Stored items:
<<<<
Inductive tcp_event : Type :=
| Accept (peer : ip_addr) (s : timed_stream) (t : Z)
| Read (i : nat) (l : look)
| TcpResolved (i : nat) (env : miss_env)
| Wrote (i : nat) (ok : bool) (t : Z)
| Lifetime (i : nat) (env : miss_env) (n : nat)
| TcpStop (env : nat → miss_env) (n : nat → nat).

Definition accept_connection (ctx : QueryCtx) (peer : ip_addr) (s : timed_stream) (t : Z) (w : world) (conns : list conn)
  : world * list conn :=
  if negb (ClientAcl.allows_client (client_access ctx) peer) then (w, conns)
  else if MAX_TCP_CONNECTIONS <=? Z.of_nat (length conns) then (w, conns)
  else if 0 <? connections w then (add_connections (-1) w, conns ++ [mkConn peer s t Reading])
  else (w, conns).

Definition close (i : nat) (w : world) (conns : list conn) : world * list conn :=
  (add_connections 1 w, remove i conns).

(** A reply is encoded and framed, or the connection ends. *)
Definition start_write (i : nat) (c : conn) (request reply : Message) (w : world) (conns : list conn)
  : world * list conn :=
  match to_vec reply with
  | None => close i w conns
  | Some bytes =>
      match write_framed_message bytes with
      | Err _ => close i w conns
      | Ok frame => (w, <[i := mkConn (c_peer c) (incoming c) (at_time c) (Writing request frame)]> conns)
      end
  end.

Definition read_request (ctx : QueryCtx) (i : nat) (c : conn) (l : look) (w : world) (conns : list conn)
  : world * list conn :=
  match read_framed_message (at_time c) IO_TIMEOUT (incoming c) with
  | Err _ | Ok None => close i w conns
  | Ok (Some (body, s, t)) =>
      let c := mkConn (c_peer c) s t (stage c) in
      match parse_query body with
      | None => close i w conns
      | Some request =>
          let '(w, v) := triage ctx (c_peer c) request l w in
          match v with
          | Reply reply => start_write i c request reply w conns
          | Miss q =>
              match try_acquire w with
              | Some w => (w, <[i := mkConn (c_peer c) (incoming c) (at_time c) (Waiting request q)]> conns)
              | None => start_write i c request (response request None) w conns
              end
          end
      end
  end.

Definition drop_conn (ctx : QueryCtx) (env : miss_env) (n : nat) (c : conn) (w : world) : world :=
  add_connections 1
    match stage c with
    | Waiting _ q => drop_miss ctx q env n w
    | _ => w
    end.

Fixpoint drop_conns (ctx : QueryCtx) (env : nat → miss_env) (n : nat → nat) (conns : list conn) (w : world) : world :=
  match conns with
  | [] => w
  | c :: conns' => drop_conn ctx (env (length conns')) (n (length conns')) c (drop_conns ctx env n conns' w)
  end.

Definition tcp_step (ctx : QueryCtx) (e : tcp_event) (w : world) (conns : list conn) : option (world * list conn) :=
  match e with
  | Accept peer s t => Some (accept_connection ctx peer s t w conns)
  | Read i l =>
      match conns !! i with
      | Some c => match stage c with Reading => Some (read_request ctx i c l w conns) | _ => None end
      | None => None
      end
  | TcpResolved i env =>
      match conns !! i with
      | Some c =>
          match stage c with
          | Waiting request q =>
              let '(a, w) := finish_miss ctx q env w in
              Some (start_write i c request (response request a) w conns)
          | _ => None
          end
      | None => None
      end
  | Wrote i ok t =>
      match conns !! i with
      | Some c =>
          match stage c with
          | Writing request frame =>
              if ok : bool then
                Some (note_reply true (c_peer c) request frame w, <[i := mkConn (c_peer c) (incoming c) t Reading]> conns)
              else Some (close i w conns)
          | _ => None
          end
      | None => None
      end
  | Lifetime i env n =>
      match conns !! i with
      | Some c => Some (drop_conn ctx env n c w, remove i conns)
      | None => None
      end
  | TcpStop env n => Some (drop_conns ctx env n conns w, [])
  end.

(** ** The background refresh *)

Inductive refresh : Type :=
| Idle
| Admission (q : Query)
| Running (q : Query).

Inductive refresh_event : Type :=
| Begin (q : Query) (l : look)
| Poll
| Finish (env : miss_env)
| Expire (env : miss_env) (n : nat).

(** Two slots are taken and one is given back at once. *)
Definition refresh_step (ctx : QueryCtx) (e : refresh_event) (w : world) (r : refresh) : option (world * refresh) :=
  match e, r with
  | Begin q l, Idle =>
      match (preflight_with_probe q (hostname_of q) (endpoints w) (explicit_override ctx q) (probe l) (now l)).1 with
      | Some _ => Some (w, Idle)
      | None => Some (note_refresh q w, Admission q)
      end
  | Poll, Admission q =>
      if 1 <? backend w then Some (add_backend 1 (add_backend (-2) w), Running q) else Some (w, Admission q)
  | Finish env, Running q => Some ((finish_miss ctx q env w).2, Idle)
  | Expire env n, Admission _ => Some (w, Idle)
  | Expire env n, Running q => Some (drop_miss ctx q env n w, Idle)
  | _, _ => None
  end.

(** ** The server *)

Inductive process : Type :=
| Udp (jobs : list job)
| Tcp (conns : list conn)
| Background (r : refresh)
| Recovery
| Stopped.

Inductive event : Type :=
| OnUdp (e : udp_event)
| OnTcp (e : tcp_event)
| OnRefresh (e : refresh_event)
| Recovered (endpoints : list socket_addr).

Definition step (ctx : QueryCtx) (_ : nat) (e : event) (w : world) (p : process) : option (world * process) :=
  match e, p with
  | OnUdp e, Udp jobs =>
      match udp_step ctx e w jobs with
      | Some (w, jobs) => Some (w, match e with UdpStop _ _ => Stopped | _ => Udp jobs end)
      | None => None
      end
  | OnTcp e, Tcp conns =>
      match tcp_step ctx e w conns with
      | Some (w, conns) => Some (w, match e with TcpStop _ _ => Stopped | _ => Tcp conns end)
      | None => None
      end
  | OnRefresh e, Background r =>
      match refresh_step ctx e w r with
      | Some (w, r) => Some (w, Background r)
      | None => None
      end
  | Recovered l, Recovery => Some (add_endpoints l w, Recovery)
  | _, _ => None
  end.

(** Loops start empty, the refresh idle. *)
Definition begins (p : process) : Prop :=
  match p with
  | Udp [] | Tcp [] | Background Idle | Recovery => True
  | _ => False
  end.

Definition start (cache : Entries) (eps : list socket_addr) : world :=
  mkWorld cache eps MAX_DNS_CONCURRENT_QUERIES MAX_TCP_CONNECTIONS [] [] [] [].

(** ** Permits *)

Definition resolving (j : job) : Z := match j with Resolving _ _ _ => 1 | Sending _ _ _ => 0 end.
Definition waiting (c : conn) : Z := match stage c with Waiting _ _ => 1 | _ => 0 end.
Definition sum {A} (f : A → Z) (l : list A) : Z := foldr (fun x acc => f x + acc) 0 l.

(** The misses a process has in flight, and the connections it holds. *)
Definition in_flight (p : process) : Z :=
  match p with
  | Udp jobs => sum resolving jobs
  | Tcp conns => sum waiting conns
  | Background (Running _) => 1
  | _ => 0
  end.
Definition open_conns (p : process) : Z := match p with Tcp conns => Z.of_nat (length conns) | _ => 0 end.

Lemma sum_app {A} (f : A → Z) l1 l2 : sum f (l1 ++ l2) = sum f l1 + sum f l2.
Proof. induction l1 as [|x l1 IH]; [done|]. simpl. lia. Qed.

Lemma sum_split {A} (f : A → Z) (l : list A) i x :
  l !! i = Some x → sum f l = sum f (remove i l) + f x.
Proof.
  intros Hi. rewrite <-(take_drop_middle l i x Hi) at 1. unfold remove. rewrite !sum_app. simpl. lia.
Qed.

Lemma sum_insert {A} (f : A → Z) (l : list A) i x y :
  l !! i = Some x → sum f (<[i := y]> l) = sum f l - f x + f y.
Proof.
  intros Hi. pose proof (lookup_lt_Some _ _ _ Hi) as Hlt. rewrite (sum_split f l i x Hi).
  rewrite insert_take_drop by done. unfold remove. rewrite !sum_app. simpl. lia.
Qed.

Lemma length_remove {A} (l : list A) i x : l !! i = Some x → Z.of_nat (length (remove i l)) = Z.of_nat (length l) - 1.
Proof.
  intros Hi%lookup_lt_Some. unfold remove. rewrite length_app, length_take, length_drop. lia.
Qed.

(** What triage leaves alone. *)
Lemma triage_frame ctx peer request l w w' v :
  triage ctx peer request l w = (w', v) →
  backend w' = backend w ∧ connections w' = connections w ∧ endpoints w' = endpoints w ∧
  w_sent w' = w_sent w ∧ replied w' = replied w ∧ refreshed w' = refreshed w.
Proof.
  unfold triage. destruct (unsupported_response request); [by intros [= <- <-]|].
  destruct (queries request) as [|q qs]; [by intros [= <- <-]|].
  destruct (inline_answer _ _ _ _ _) as [[a|] cache']; by intros [= <- <-].
Qed.

Lemma finish_miss_frame ctx q env w a w' :
  finish_miss ctx q env w = (a, w') →
  backend w' = backend w + 1 ∧ connections w' = connections w ∧ endpoints w' = endpoints w ∧
  replied w' = replied w ∧ recorded w' = recorded w ∧ refreshed w' = refreshed w.
Proof. unfold finish_miss. destruct (resolve_miss _ _ _ _ _) as [[a' sent] cache']. by intros [= <- <-]. Qed.

Lemma send_udp_frame peer request reply w :
  backend (send_udp peer request reply w) = backend w ∧ connections (send_udp peer request reply w) = connections w.
Proof. unfold send_udp. by destruct (encode_udp_response reply). Qed.

Lemma try_acquire_frame w w' :
  try_acquire w = Some w' → w' = add_backend (-1) w ∧ 0 < backend w.
Proof. unfold try_acquire. destruct (Z.ltb_spec 0 (backend w)); [|done]. by intros [= <-]. Qed.

(** Permits before and after a stretch of a loop with that much in flight. *)
Definition balanced (w : world) (f o : Z) (w' : world) (f' o' : Z) : Prop :=
  backend w' + f' = backend w + f ∧ connections w' + o' = connections w + o ∧
  (0 ≤ backend w → 0 ≤ backend w') ∧ (0 ≤ connections w → 0 ≤ connections w').

Lemma drop_jobs_frame ctx env n jobs w :
  let w' := drop_jobs ctx env n jobs w in
  backend w' = backend w + sum resolving jobs ∧ connections w' = connections w.
Proof.
  induction jobs as [|[peer request q|peer request reply] jobs IH]; simpl in *; [lia| |]; destruct IH as [Hb Hc].
  - unfold drop_miss. simpl. lia.
  - lia.
Qed.

Lemma sum_resolving_nonneg jobs : 0 ≤ sum resolving jobs.
Proof. induction jobs as [|[] jobs IH]; simpl; lia. Qed.
Lemma sum_waiting_nonneg conns : 0 ≤ sum waiting conns.
Proof.
  induction conns as [|c conns IH]; [done|]. assert (0 ≤ waiting c) by (unfold waiting; by destruct (stage c)).
  change (0 ≤ waiting c + sum waiting conns). lia.
Qed.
>>>>
Copy out, from the data above, every line holding the word "remove".

  (add_connections 1 w, remove i conns).
      | Some c => Some (drop_conn ctx env n c w, remove i conns)
  l !! i = Some x → sum f l = sum f (remove i l) + f x.
  intros Hi. rewrite <-(take_drop_middle l i x Hi) at 1. unfold remove. rewrite !sum_app. simpl. lia.
  rewrite insert_take_drop by done. unfold remove. rewrite !sum_app. simpl. lia.
Lemma length_remove {A} (l : list A) i x : l !! i = Some x → Z.of_nat (length (remove i l)) = Z.of_nat (length l) - 1.
  intros Hi%lookup_lt_Some. unfold remove. rewrite length_app, length_take, length_drop. lia.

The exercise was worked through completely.